• [TASK REQUIREMENTS]: Give the lines below again exactly, starting with the line that holds "nat OrderCrawler.sample_server 5" and going on through the line that holds "Lemma hit_keys (cm".

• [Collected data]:
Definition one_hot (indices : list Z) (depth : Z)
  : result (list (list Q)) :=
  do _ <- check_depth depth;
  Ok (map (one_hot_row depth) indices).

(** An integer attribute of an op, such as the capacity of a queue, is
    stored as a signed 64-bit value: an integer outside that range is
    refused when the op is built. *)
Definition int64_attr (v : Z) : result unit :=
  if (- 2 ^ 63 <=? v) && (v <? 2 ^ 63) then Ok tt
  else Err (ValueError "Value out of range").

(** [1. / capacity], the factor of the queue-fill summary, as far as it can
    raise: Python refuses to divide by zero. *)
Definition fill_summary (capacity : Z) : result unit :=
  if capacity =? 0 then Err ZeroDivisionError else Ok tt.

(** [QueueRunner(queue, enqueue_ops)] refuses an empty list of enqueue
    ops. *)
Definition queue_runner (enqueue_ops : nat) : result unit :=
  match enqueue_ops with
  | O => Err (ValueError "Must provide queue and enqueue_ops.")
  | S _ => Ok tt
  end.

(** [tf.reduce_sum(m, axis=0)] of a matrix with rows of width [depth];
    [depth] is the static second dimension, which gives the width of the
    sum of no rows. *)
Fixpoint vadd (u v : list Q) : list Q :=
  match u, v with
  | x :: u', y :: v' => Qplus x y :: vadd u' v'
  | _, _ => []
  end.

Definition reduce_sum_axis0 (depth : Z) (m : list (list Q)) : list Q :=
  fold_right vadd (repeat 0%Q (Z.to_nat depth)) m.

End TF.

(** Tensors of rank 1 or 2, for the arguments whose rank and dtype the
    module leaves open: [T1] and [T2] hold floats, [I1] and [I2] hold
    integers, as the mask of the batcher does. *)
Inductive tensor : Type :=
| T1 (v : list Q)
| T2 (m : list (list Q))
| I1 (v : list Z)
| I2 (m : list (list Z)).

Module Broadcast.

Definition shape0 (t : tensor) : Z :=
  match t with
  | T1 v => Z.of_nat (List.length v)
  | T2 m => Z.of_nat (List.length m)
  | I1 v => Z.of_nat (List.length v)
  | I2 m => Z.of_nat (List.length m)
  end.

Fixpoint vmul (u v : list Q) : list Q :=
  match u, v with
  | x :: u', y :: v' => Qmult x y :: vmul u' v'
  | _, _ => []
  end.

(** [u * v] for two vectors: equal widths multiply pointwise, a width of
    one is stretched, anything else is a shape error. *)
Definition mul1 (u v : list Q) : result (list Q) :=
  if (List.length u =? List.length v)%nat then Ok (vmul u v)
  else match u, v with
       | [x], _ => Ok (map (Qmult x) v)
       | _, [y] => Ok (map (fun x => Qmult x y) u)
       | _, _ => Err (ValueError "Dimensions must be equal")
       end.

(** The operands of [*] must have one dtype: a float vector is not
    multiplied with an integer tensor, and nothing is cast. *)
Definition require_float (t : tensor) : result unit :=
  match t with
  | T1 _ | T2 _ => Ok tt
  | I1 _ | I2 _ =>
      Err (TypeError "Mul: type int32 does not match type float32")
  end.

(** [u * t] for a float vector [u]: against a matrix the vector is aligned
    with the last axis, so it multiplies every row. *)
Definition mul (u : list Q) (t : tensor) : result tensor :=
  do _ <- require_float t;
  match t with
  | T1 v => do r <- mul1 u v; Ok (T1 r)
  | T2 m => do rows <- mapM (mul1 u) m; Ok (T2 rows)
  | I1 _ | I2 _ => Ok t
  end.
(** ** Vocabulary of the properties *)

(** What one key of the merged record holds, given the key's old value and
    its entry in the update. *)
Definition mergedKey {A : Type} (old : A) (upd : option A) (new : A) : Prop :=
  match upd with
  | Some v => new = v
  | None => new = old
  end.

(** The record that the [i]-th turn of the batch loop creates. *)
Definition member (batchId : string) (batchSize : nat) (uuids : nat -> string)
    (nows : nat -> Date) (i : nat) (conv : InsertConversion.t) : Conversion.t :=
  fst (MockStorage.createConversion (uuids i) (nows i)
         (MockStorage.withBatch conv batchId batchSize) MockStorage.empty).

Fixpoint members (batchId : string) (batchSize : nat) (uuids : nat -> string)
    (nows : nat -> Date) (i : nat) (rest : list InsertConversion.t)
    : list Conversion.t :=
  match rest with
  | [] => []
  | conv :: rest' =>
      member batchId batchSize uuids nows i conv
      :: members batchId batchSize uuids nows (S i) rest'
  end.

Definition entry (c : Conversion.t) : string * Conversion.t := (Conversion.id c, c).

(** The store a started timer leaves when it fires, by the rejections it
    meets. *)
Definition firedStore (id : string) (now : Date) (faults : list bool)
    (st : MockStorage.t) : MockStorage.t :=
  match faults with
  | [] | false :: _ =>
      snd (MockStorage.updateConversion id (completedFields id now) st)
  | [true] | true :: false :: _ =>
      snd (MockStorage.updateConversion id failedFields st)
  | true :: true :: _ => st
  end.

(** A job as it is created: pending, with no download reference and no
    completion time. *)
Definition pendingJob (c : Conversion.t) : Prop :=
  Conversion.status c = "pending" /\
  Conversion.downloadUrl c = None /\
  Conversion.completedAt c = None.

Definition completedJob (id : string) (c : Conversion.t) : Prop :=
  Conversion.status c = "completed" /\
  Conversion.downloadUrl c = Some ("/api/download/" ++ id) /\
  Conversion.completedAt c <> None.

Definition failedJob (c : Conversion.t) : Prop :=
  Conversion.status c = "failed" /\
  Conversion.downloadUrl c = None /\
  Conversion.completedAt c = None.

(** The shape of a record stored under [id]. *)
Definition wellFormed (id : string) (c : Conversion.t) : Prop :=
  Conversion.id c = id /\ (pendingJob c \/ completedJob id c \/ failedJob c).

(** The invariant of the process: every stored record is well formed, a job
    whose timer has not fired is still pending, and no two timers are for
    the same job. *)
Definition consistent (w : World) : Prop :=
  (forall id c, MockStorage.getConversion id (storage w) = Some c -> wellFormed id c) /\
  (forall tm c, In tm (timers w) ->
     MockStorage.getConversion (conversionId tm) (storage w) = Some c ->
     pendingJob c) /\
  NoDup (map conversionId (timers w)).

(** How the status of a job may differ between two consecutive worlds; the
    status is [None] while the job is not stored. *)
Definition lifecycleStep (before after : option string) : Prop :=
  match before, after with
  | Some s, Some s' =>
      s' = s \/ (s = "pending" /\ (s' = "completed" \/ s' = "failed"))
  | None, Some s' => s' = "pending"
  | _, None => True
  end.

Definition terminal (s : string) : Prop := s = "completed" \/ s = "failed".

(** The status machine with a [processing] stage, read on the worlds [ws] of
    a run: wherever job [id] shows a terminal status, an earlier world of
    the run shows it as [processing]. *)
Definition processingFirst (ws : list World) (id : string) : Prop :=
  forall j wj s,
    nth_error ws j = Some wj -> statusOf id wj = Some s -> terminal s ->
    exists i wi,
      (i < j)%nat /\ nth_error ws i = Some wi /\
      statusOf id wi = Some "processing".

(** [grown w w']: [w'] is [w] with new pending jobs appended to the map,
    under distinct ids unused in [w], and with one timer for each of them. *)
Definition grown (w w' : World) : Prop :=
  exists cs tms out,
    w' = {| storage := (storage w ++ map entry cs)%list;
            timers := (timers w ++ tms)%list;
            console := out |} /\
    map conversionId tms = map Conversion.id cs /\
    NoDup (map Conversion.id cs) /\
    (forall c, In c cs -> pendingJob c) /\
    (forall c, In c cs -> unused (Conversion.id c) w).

==

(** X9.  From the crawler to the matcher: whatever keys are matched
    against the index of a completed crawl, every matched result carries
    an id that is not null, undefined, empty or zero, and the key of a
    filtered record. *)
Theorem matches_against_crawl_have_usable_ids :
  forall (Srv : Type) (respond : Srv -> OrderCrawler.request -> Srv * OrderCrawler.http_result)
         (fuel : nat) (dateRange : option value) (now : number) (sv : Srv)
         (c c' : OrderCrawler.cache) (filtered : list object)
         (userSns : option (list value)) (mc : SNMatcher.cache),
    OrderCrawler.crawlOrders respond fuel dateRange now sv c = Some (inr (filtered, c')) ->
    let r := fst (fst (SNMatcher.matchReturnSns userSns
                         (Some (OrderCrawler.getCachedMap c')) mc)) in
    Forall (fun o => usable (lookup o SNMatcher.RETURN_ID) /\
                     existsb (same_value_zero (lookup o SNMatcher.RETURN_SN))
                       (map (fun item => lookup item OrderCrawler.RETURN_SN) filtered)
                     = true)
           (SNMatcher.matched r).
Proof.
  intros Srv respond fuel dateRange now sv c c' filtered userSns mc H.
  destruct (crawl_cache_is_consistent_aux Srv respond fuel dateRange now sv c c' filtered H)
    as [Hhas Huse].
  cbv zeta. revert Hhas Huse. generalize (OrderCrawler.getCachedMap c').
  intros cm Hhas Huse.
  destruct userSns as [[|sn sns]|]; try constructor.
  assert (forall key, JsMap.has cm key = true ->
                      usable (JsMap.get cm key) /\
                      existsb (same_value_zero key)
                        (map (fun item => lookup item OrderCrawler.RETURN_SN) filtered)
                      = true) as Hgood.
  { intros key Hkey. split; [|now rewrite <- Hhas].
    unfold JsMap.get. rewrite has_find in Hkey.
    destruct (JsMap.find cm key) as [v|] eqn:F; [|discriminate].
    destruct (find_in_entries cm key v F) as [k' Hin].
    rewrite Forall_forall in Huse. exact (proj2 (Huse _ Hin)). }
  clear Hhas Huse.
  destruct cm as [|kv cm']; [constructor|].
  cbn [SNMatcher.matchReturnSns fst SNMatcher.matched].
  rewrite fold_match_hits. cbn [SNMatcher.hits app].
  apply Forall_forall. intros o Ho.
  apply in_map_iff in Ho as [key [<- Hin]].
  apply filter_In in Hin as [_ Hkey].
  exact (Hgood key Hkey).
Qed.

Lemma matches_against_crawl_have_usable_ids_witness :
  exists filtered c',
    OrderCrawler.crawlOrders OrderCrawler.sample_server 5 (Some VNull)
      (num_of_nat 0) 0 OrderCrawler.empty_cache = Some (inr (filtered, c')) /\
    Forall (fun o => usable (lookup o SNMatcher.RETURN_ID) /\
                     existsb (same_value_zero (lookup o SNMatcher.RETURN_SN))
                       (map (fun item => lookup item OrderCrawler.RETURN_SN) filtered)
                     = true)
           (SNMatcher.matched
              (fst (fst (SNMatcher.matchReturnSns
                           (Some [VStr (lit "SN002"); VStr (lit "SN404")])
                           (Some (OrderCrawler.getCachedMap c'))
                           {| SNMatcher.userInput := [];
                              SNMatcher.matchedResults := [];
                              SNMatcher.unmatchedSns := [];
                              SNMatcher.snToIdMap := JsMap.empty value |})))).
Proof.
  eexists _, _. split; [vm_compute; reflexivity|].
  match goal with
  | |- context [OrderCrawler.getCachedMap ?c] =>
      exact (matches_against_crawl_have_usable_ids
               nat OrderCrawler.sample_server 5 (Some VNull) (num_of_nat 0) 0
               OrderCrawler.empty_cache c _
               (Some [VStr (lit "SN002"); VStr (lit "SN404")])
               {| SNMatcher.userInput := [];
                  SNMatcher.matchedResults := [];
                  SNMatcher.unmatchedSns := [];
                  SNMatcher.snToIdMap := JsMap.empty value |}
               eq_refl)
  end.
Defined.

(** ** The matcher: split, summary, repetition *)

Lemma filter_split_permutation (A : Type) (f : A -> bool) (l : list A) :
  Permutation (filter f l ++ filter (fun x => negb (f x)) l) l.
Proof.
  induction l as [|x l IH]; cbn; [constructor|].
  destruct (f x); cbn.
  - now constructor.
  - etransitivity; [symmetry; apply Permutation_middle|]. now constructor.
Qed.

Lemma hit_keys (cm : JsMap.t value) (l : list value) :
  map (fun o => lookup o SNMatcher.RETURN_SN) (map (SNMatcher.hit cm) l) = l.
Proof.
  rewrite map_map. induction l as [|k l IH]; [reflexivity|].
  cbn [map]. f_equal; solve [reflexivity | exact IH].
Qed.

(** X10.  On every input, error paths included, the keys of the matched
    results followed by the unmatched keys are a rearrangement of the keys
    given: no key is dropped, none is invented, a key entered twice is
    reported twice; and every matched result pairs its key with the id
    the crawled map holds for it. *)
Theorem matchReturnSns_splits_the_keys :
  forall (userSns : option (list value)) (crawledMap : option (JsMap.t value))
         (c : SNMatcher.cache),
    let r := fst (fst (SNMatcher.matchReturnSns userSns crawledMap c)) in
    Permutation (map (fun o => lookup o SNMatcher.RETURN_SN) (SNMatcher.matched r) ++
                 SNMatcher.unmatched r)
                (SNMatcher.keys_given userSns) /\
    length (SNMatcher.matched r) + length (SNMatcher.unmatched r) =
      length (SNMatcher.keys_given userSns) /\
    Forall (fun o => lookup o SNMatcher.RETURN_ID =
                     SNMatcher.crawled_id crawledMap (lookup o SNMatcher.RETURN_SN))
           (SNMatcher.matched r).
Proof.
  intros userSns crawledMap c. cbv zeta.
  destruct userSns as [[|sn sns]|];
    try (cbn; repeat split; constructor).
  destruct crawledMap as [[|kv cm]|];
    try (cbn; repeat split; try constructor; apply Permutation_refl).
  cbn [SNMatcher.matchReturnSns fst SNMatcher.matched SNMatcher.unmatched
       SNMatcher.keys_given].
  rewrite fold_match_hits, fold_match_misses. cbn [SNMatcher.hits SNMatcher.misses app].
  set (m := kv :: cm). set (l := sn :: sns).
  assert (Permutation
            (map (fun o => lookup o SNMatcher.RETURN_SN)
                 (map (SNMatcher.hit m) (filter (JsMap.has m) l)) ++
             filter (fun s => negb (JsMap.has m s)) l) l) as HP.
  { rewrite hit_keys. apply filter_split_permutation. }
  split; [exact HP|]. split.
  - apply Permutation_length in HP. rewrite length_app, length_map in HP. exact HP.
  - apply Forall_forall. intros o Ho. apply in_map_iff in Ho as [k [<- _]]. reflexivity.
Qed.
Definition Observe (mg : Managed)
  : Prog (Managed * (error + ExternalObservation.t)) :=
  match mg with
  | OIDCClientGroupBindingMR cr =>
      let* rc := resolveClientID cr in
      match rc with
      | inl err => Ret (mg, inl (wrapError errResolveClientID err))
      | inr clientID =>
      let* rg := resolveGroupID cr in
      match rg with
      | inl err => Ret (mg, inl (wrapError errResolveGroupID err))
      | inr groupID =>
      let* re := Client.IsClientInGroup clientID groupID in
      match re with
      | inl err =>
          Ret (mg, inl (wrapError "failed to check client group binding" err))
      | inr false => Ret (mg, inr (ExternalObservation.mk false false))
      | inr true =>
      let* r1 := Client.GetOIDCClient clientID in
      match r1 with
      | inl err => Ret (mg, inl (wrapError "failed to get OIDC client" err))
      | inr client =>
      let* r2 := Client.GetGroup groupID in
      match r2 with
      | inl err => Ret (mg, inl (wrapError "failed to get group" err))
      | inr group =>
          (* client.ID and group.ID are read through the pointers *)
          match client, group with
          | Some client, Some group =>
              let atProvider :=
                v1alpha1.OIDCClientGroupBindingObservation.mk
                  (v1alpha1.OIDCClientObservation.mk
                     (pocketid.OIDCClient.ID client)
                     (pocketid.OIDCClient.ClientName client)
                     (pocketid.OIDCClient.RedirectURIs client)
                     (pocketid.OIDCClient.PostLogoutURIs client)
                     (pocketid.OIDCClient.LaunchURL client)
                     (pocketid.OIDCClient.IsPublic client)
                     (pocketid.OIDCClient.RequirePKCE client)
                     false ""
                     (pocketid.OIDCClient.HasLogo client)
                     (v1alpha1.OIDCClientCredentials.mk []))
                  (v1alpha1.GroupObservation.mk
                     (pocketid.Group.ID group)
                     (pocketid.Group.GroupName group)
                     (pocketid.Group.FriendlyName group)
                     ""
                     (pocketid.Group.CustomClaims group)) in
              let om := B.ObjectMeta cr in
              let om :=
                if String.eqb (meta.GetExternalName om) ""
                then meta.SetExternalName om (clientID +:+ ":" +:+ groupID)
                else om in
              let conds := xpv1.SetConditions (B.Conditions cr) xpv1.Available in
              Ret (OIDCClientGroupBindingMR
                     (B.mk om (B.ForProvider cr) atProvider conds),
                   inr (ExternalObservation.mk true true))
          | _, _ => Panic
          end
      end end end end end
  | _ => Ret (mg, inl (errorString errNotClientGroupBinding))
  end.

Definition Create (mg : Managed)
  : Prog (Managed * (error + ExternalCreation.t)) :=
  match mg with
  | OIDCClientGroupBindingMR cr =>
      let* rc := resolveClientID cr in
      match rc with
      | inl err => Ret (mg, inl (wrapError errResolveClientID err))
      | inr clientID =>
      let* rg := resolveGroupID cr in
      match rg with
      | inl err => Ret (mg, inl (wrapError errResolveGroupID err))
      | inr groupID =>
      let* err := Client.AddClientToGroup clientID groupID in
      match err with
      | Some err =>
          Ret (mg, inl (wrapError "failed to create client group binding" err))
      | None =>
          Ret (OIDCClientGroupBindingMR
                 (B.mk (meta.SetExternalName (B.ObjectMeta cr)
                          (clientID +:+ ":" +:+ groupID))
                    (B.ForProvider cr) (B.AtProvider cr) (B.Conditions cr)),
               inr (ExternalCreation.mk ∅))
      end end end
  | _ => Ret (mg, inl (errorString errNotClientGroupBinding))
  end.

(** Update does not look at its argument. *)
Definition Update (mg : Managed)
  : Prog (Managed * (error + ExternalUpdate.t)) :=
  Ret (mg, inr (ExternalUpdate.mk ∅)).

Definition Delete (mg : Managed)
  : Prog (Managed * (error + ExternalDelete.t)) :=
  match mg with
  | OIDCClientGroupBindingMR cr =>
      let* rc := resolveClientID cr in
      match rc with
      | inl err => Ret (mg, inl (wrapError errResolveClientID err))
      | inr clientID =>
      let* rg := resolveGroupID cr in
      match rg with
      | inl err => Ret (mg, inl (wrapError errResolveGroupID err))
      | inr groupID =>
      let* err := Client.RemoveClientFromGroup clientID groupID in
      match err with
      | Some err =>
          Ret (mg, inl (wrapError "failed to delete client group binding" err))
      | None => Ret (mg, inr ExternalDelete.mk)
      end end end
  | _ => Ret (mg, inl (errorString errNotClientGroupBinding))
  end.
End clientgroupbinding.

• [RESPONSE TO THIS EXERCISE]:
               nat OrderCrawler.sample_server 5 (Some VNull) (num_of_nat 0) 0
               OrderCrawler.empty_cache c _
               (Some [VStr (lit "SN002"); VStr (lit "SN404")])
               {| SNMatcher.userInput := [];
                  SNMatcher.matchedResults := [];
                  SNMatcher.unmatchedSns := [];
                  SNMatcher.snToIdMap := JsMap.empty value |}
               eq_refl)
  end.
Defined.

(** ** The matcher: split, summary, repetition *)

Lemma filter_split_permutation (A : Type) (f : A -> bool) (l : list A) :
  Permutation (filter f l ++ filter (fun x => negb (f x)) l) l.
Proof.
  induction l as [|x l IH]; cbn; [constructor|].
  destruct (f x); cbn.
  - now constructor.
  - etransitivity; [symmetry; apply Permutation_middle|]. now constructor.
Qed.

Lemma hit_keys (cm : JsMap.t value) (l : list value) :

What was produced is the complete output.